Over the decades, the firm has grown into the world's largest and most profitable energy concern, generating some 10 percent of global crude supplies and trillions of dollars in income.
From its beginnings in 1938 when it first struck oil with the aptly named “Prosperity Well”, Saudi Arabia’s energy giant Aramco has delivered unimaginable riches to the kingdom. Over the decades, the firm has grown into the world’s largest and most profitable energy concern, generating some 10 percent of global crude supplies and trillions of dollars in income.
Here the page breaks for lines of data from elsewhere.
Lemma flush_keeps_acts m s s1 s2 :
  keeps m s s1 -> keeps m (flush_active_map m s1) s2 -> (map_active s1 m = true -> s2 = flush_active_map m s1) -> acts m s s2.
Proof.
  intros K1 K2 Ha. destruct (map_active s1 m) eqn:Hm.
  - exists s1. split; [done|by apply Ha].
  - unfold flush_active_map in K2. rewrite Hm in K2. exists s2. split; [by eapply vmm_keeps_trans|].
    unfold flush_active_map. by rewrite (keeps_active m s1 s2 m K2), Hm.
Qed.

Lemma unmap_allowed m va s pdpt pd pt :
  vmm_wf s -> is_u64 va -> change_allowed s m va = true -> node s m [pml4_index va] pdpt ->
  node s m [pml4_index va; pdpt_index va] pd -> node s m (route va) pt ->
  let s1 := flush_active_map m (set_entry pt (pt_index va) 0 s) in
  let s' := prune_tables m (root s m) (pml4_index va) pdpt (pdpt_index va) pd (pd_index va) pt s1 in
  acts m s s' /\ maps_as s s' m va None /\ (map_active s m = true -> stay s s').
Proof.
  intros W Hva Ha N1 N2 N3 s1 s'. destruct (change_allowed_inv s m va Ha) as (Hl & Ho & Hpg & _ & _ & Hsh).
  destruct (leaf_write_keeps s m (route va) pt (pt_index va) 0 W N3 eq_refl (index_mask _) (or_introl eq_refl)) as [K0 S0];
    [by rewrite has_0|]. set (s0 := set_entry pt (pt_index va) 0 s) in *.
  destruct (flush_cpu m s0) as (c & Ef & _). unfold s1 in *. clear s1.
  pose proof (written_nodes_same s W m (route va) pt (pt_index va) 0 N3 (slot_below _ _ _ _ (fun E => nil_cons (eq_sym E)) (index_mask _))) as Hn.
  assert (forall p f, node s m p f -> node (flush_active_map m s0) m p f) as Hst.
  { intros p f Hf. rewrite Ef. apply (aside_node s0 _ m p f (cpu_aside s0 c)). apply Hn; [by left|done]. }
  assert (vmm_wf (flush_active_map m s0)) as Wf by (rewrite Ef; apply cpu_wf, K0).
  assert (root (flush_active_map m s0) m = root s m) as Er by (by rewrite Ef).
  destruct (prune_call m va pdpt pd pt (flush_active_map m s0) Wf) as [[K2 L2] Hact]; [by rewrite Ef|by rewrite Ef|by apply Hst|by apply Hst|].
  rewrite Er in K2, L2, Hact. fold s' in K2, L2, Hact.
  assert (map_active s0 m = true -> s' = flush_active_map m s0) as Hact'.
  { intros Hm. apply Hact. rewrite Ef. unfold map_active in *.
    destruct (flush_cpu m s0) as (c' & Ef' & Hcr & _). rewrite Ef in Ef'. assert (c = c') as -> by (by apply (f_equal v_cpu) in Ef').
    change (c_cr3 (v_cpu (s0 <| v_cpu := c' |>))) with (c_cr3 c'). by rewrite Hcr. }
  split_and!.
  3: { intros Hm. rewrite Hact' by (by rewrite (keeps_active m s s0 m K0)). eapply stay_trans; [|apply flush_stay].
       intros m' p' g Hg. by apply Hn; [left|]. }
  - by apply (flush_keeps_acts m s s0 s' K0 K2).
  - rewrite <- meaning_0. apply maps_as_set; [done|apply K2| |by apply page_ok_page|].
    + rewrite (kp_maps _ _ _ K2), Ef. done.
    + intros m' p' j Hl' Ho' Hp' Hj. rewrite (L2 m' p' j); [|by rewrite Ef|by rewrite Ef|done|done]. rewrite Ef.
      rewrite (aside_leaf s0 _ m' p' j (cpu_aside s0 c)); [|done|done]. by apply S0.
Qed.

Lemma unmap_call m va s :
  vmm_wf s -> is_u64 va ->
  let '(r, s') := vmm_unmap_page m va s in
  r = (if change_allowed s m va then fst <$> vmm_query_page s m va else None) /\ (r = None -> s' = s) /\
  moved s s' /\ maps_as s s' m va (if r then None else vmm_query_page s m va) /\ (coherent s -> coherent s') /\
  (map_active s m = true -> stay s s').
Proof.
  intros W Hva. unfold vmm_unmap_page, unmap_page_locked.
  assert (forall b : bool, b = false -> (if b then fst <$> vmm_query_page s m va else None) = None) as Hno by (by intros b ->).
  assert (moved s s /\ maps_as s s m va (vmm_query_page s m va)) as [M0 Q0] by (split; [by apply moved_refl|by apply maps_as_same]).
  destruct (change_allowed s m va) eqn:Ha.
  2: { unfold change_allowed, page_ok in Ha. destruct (profile_supported s); [|by split_and!]. cbn [andb] in Ha.
       destruct (nz m); cbn [negb orb andb] in *; [|by split_and!].
       destruct (root_frame (pmap s m) =? FRAME_INVALID); cbn [negb orb andb] in *; [by split_and!|].
       destruct (destroy_pending (pmap s m)); cbn [negb orb andb] in *; [by split_and!|].
       destruct (shared_source (pmap s m) && !map_active s m); cbn [negb orb andb] in *; [by split_and!|].
       destruct (page_aligned va), (virtual_address_canonical va); cbn [negb orb andb] in *; try (by split_and!).
       rewrite Ha. by split_and!. }
  destruct (change_allowed_inv s m va Ha) as (Hl & Ho & Hpg & Hp & Hd & Hsh). rewrite Hp. pose proof Hl as [Hz Hr]. rewrite Hz, Hd, Ho.
  rewrite (proj2 (Z.eqb_neq _ _) Hr). cbn [negb orb]. pose proof Hpg as Hpg'. unfold page_ok in Hpg'. apply andb_true_iff in Hpg' as [-> ->].
  cbn [negb orb].
  assert (shared_source (pmap s m) && !map_active s m = false) as ->
    by (destruct (shared_source (pmap s m)); [by rewrite Hsh|done]).
  rewrite (query_leaf s m va W Hl Ho), Hpg.
  destruct (page_chain s m va W Hl Ho) as [[-> Hz0]|(pdpt & pd & pt & -> & N1 & N2 & N3)].
  - rewrite Hz0, meaning_0. cbn. rewrite (query_leaf s m va W Hl Ho), Hpg, Hz0, meaning_0 in Q0. by split_and!.
  - rewrite (leaf_node s m (route va) pt _ N3). set (e := entry s pt (pt_index va)).
    rewrite (query_leaf s m va W Hl Ho), Hpg, (leaf_node s m (route va) pt _ N3) in Q0. fold e in Q0. unfold meaning in *.
    destruct (vw_leaf s W m (route va) pt (pt_index va) N3 eq_refl (index_mask _)) as [E0|(P1 & P2 & _)]; fold e in E0 || fold e in P1, P2.
    + rewrite E0, !has_0 in *. cbn. by split_and!.
    + rewrite P1, P2 in *. cbn [negb orb].
      destruct (unmap_allowed m va s pdpt pd pt W Hva Ha N1 N2 N3) as (A & M & Hst). split_and!; try done; [by eapply acts_moved|].
      intros Hc. by apply (coherent_acts m s).
Qed.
Aramco shares hit the domestic bourse on Wednesday after the world’s largest initial public offering in which 1.5 percent of its shares were sold to raise $25.6 billion. After hitting its upper limit on the stock market debut, the company is now valued at a massive $1.88 trillion and is expected to rise further to challenge the $2 trillion mark that Saudi rulers had initially sought. However, it is not yet clear if the authorities will proceed with the planned second phase of the IPO, and sell more equity on an international stock exchange.
The listing came despite Aramco being hit by a string of attacks on its facilities, the latest and most serious on September 14 when drone and missile strikes halted the flow of 5.7 million barrels of oil per day — more than half of its output. The attack had threatened to undermine the IPO plans but the company quickly said it had restored production and output capacity to pre-strike levels. Aramco has its origins in a 1933 concession agreement signed by the Saudi government with the Standard Oil Company of California. Drilling began in 1935 and the first oil began flowing three years later.
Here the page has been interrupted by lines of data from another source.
Lemma page_map_destroy_call m s :
  vmm_wf s -> let '(b, s') := vmm_page_map_destroy m s in
  lives m s s' /\ (b = true -> map_reclaimable s m = true /\ unmapped s m /\ ~ map_live s' m) /\
  (b = false -> forall va, page va -> map_owns_pml4_index s m (pml4_index va) = true ->
     map_live s m -> vmm_query_page s' m va = vmm_query_page s m va) /\
  (no_faults s -> map_reclaimable s m = true -> unmapped s m -> b = true) /\
  (b = false -> same_map s s' m /\ shared_source (pmap s' m) = shared_source (pmap s m)).
Proof.
  intros W. unfold vmm_page_map_destroy. destruct (map_reclaimable s m) eqn:Hr; cbn [negb];
    [|split_and!; [by apply lives_refl|done|done|done|done]].
  destruct (reclaimable_inv s m Hr) as (Hl & Hrng & Hsh & Hact). pose proof (root_node s m Hl) as N0. fold (root s m).
  pose proof (no_leaves_spec 4 s m [] (root s m) (owned_pml4_first (pmap s m)) (owned_pml4_end (pmap s m)) W N0 eq_refl
    (fun i => proj1 (reclaimable_slots s m i W Hl))) as Hnl.
  assert ((forall i, owned_pml4_first (pmap s m) <= i < owned_pml4_end (pmap s m) -> bare s m ([] ++ [i])) <-> unmapped s m) as Hub.
  { rewrite (unmapped_bare s m W Hl). cbn [app]. split; intros H i Hi; apply H; by apply (reclaimable_slots s m i W Hl). }
  rewrite Hub in Hnl. destruct (tree_has_no_leaves 4 s (root s m) _ _) eqn:Et; cbn [negb].
  2: { split_and!; [by apply lives_refl|done|done| |done]. intros _ _ Hu. by apply Hnl in Hu. }
  pose proof (proj1 Hnl eq_refl) as Hu. set (s1 := set_pmap m (fun m => m <| destroy_pending := true |>) s).
  assert (same_map s s1 m) as Es by (split; unfold s1; by rewrite pmap_set, decide_True).
  assert (shared_source (pmap s1 m) = false) as Hsh1 by (unfold s1; by rewrite pmap_set, decide_True).
  destruct (flags_wf m _ s W Es) as [W1 Hn1]; [by rewrite Hsh|]. fold s1 in W1, Hn1.
  pose proof (flags_lives m _ s W Es) as Lv1. fold s1 in Lv1. specialize (Lv1 ltac:(by rewrite Hsh)).
  assert (map_live s1 m) as Hl1 by (by apply (same_map_live s s1 m Es)).
  assert (root s1 m = root s m) as Er by apply Es.
  assert (forall i, owned_pml4_first (pmap s m) <= i < owned_pml4_end (pmap s m) <-> slot s1 m [] i) as Hsl.
  { intros i. rewrite <- (reclaimable_slots s1 m i W1 Hl1). by destruct Es as [_ -> ->]. }
  assert (forall i, i ∈ seqZ (owned_pml4_first (pmap s m)) (owned_pml4_end (pmap s m) - owned_pml4_first (pmap s m)) -> bare s1 m ([] ++ [i])) as Hb1.
  { intros i Hi%elem_of_range p j Hpre Hp Ho Hj. rewrite (same_map_leaf s s1 m p j Es eq_refl eq_refl).
    apply (proj2 Hub Hu i Hi p j Hpre Hp); [|done]. destruct Ho as (O1 & O2 & O3). split_and!; try done. intros k q E.
    rewrite <- (same_map_owns s s1 m k Es). by eapply O3. }
  pose proof (collect_call 4 s1 m [] (root s m) (owned_pml4_first (pmap s m)) (owned_pml4_end (pmap s m)) W1) as Hc.
  destruct (collect_children 4 m (root s m) (owned_pml4_first (pmap s m)) (owned_pml4_end (pmap s m)) s1) as [b2 s2].
  destruct Hc as [K2 L2 St2 _ _ Z2 D2]; [rewrite <- Er; by apply root_node|done|intros i Hi; by apply Hsl|done|].
  assert (lives m s s2) as Lv2 by (eapply lives_trans; [exact Lv1|by apply keeps_lives]).
  assert (forall va, page va -> map_owns_pml4_index s m (pml4_index va) = true -> vmm_query_page s2 m va = vmm_query_page s m va) as Hq2.
  { intros va Hpg Ho. pose proof (kp_maps _ _ _ K2) as Em.
    rewrite (query_leaf s2), (query_leaf s) by (done || apply K2 || (apply (aside_live s1 s2 m Em); done) ||
      (rewrite (aside_owns s1 s2 m _ Em), (same_map_owns s s1 m _ Es); done)).
    rewrite (L2 m (route va) (pt_index va) Hl1); [|by apply route_owned; rewrite (same_map_owns s s1 m _ Es)|done|apply index_mask].
    by rewrite (same_map_leaf s s1 m _ _ Es). }
  assert (pmap s2 m = pmap s1 m) as Ep2 by (by apply aside_pmap, K2).
  assert (same_map s s2 m /\ shared_source (pmap s2 m) = shared_source (pmap s m)) as Es2.
  { split; [|by rewrite Ep2, Hsh1, Hsh]. destruct Es as [E1 E2 E3]. by split; rewrite Ep2. }
  destruct b2; cbn [negb].
  2: { split_and!; [done|done|auto| |done]. intros Hno _ _. apply D2; [|done]. by apply (lf_quiet _ _ _ Lv1). }
  assert (map_live s2 m) as Hl2 by (by apply (aside_live s1 s2 m (kp_maps _ _ _ K2))).
  assert (root s2 m = root s m) as Er2 by (by rewrite (aside_root s1 s2 m (kp_maps _ _ _ K2))).
  pose proof (destroy_end m s2 (kp_wf _ _ _ K2) Hl2) as He. rewrite Er2 in He.
  destruct (let '(freed, s) := free_table m (root s m) s2 in _) as [b s'].
  destruct He as (Lv & Hdead & Hsame & Hdone); [by rewrite (aside_pmap s1 s2 m (kp_maps _ _ _ K2))| |].
  { intros i Hi. apply (Z2 Hb1 eq_refl). apply elem_of_range, Hsl. by apply (aside_slot s1 s2 m [] i (kp_maps _ _ _ K2)). }
  split_and!; [by eapply lives_trans|auto| | |].
  - intros Hbf va Hpg Ho _. destruct (Hsame Hbf) as [_ Hsq]. by rewrite Hsq, Hq2.
  - intros Hno _ _. by apply Hdone, (lf_quiet _ _ _ Lv2).
  - intros Hbf. destruct (Hsame Hbf) as [Em _]. assert (pmap s' m = pmap s2 m) as Ep by (by apply aside_pmap).
    destruct Es2 as [[E1 E2 E3] E4]. split; [by split; rewrite Ep|by rewrite Ep].
Qed.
It gained its current name from the subsidiary created to manage the agreement that was called the Arabia American Oil Company in the late 1940s. In 1949, oil production hit a milestone 500,000 barrels per day and the following year Aramco built the 1,212-kilometre (753-mile) Trans-Arabian Pipeline to export Saudi oil to Europe across the Mediterranean. Production rose rapidly after the discovery of large offshore and onshore oilfields including Ghawar, the world’s largest with some 60 billion barrels of oil, and Safaniya, the biggest offshore field with 35 billion barrels.
In 1973, with prices spiking at the peak of the Arab oil embargo — imposed against the US over its support for Israel — the Saudi government acquired 25 percent of Aramco to increase its stake to 60 percent and become a majority stakeholder. Seven years later, it was nationalised, and in 1988 it became the Saudi Arabian Oil Company, or Saudi Aramco. From the 1990s, Aramco invested hundreds of billions of dollars in massive expansion projects, raising its oil output capacity to more than 12 million bpd, alongside making bold international acquisitions and pursuing joint ventures.
In mid-September, Aramco maintained some 260 billion barrels in proven oil reserves, the second largest in the world after Venezuela, in addition to 300 trillion cubic feet of gas. Based in Dhahran in the country’s east, the firm has key oil operations in the United States, China, India, South Korea and several European and Asian nations. Aramco has also built a network of pipelines and refineries inside and outside the kingdom and expanded its presence in the petrochemicals industry.
Earlier this year, it opened its account books for the first time, announcing a $111.1 billion net profit for 2018, up 46 percent on the previous year, and saying it had generated $356 billion in revenue. The opening of the secretive accounts was designed to increase transparency ahead of the IPO which is the cornerstone of de facto leader crown prince Mohammed’s “Vision 2030” reform plan for the country.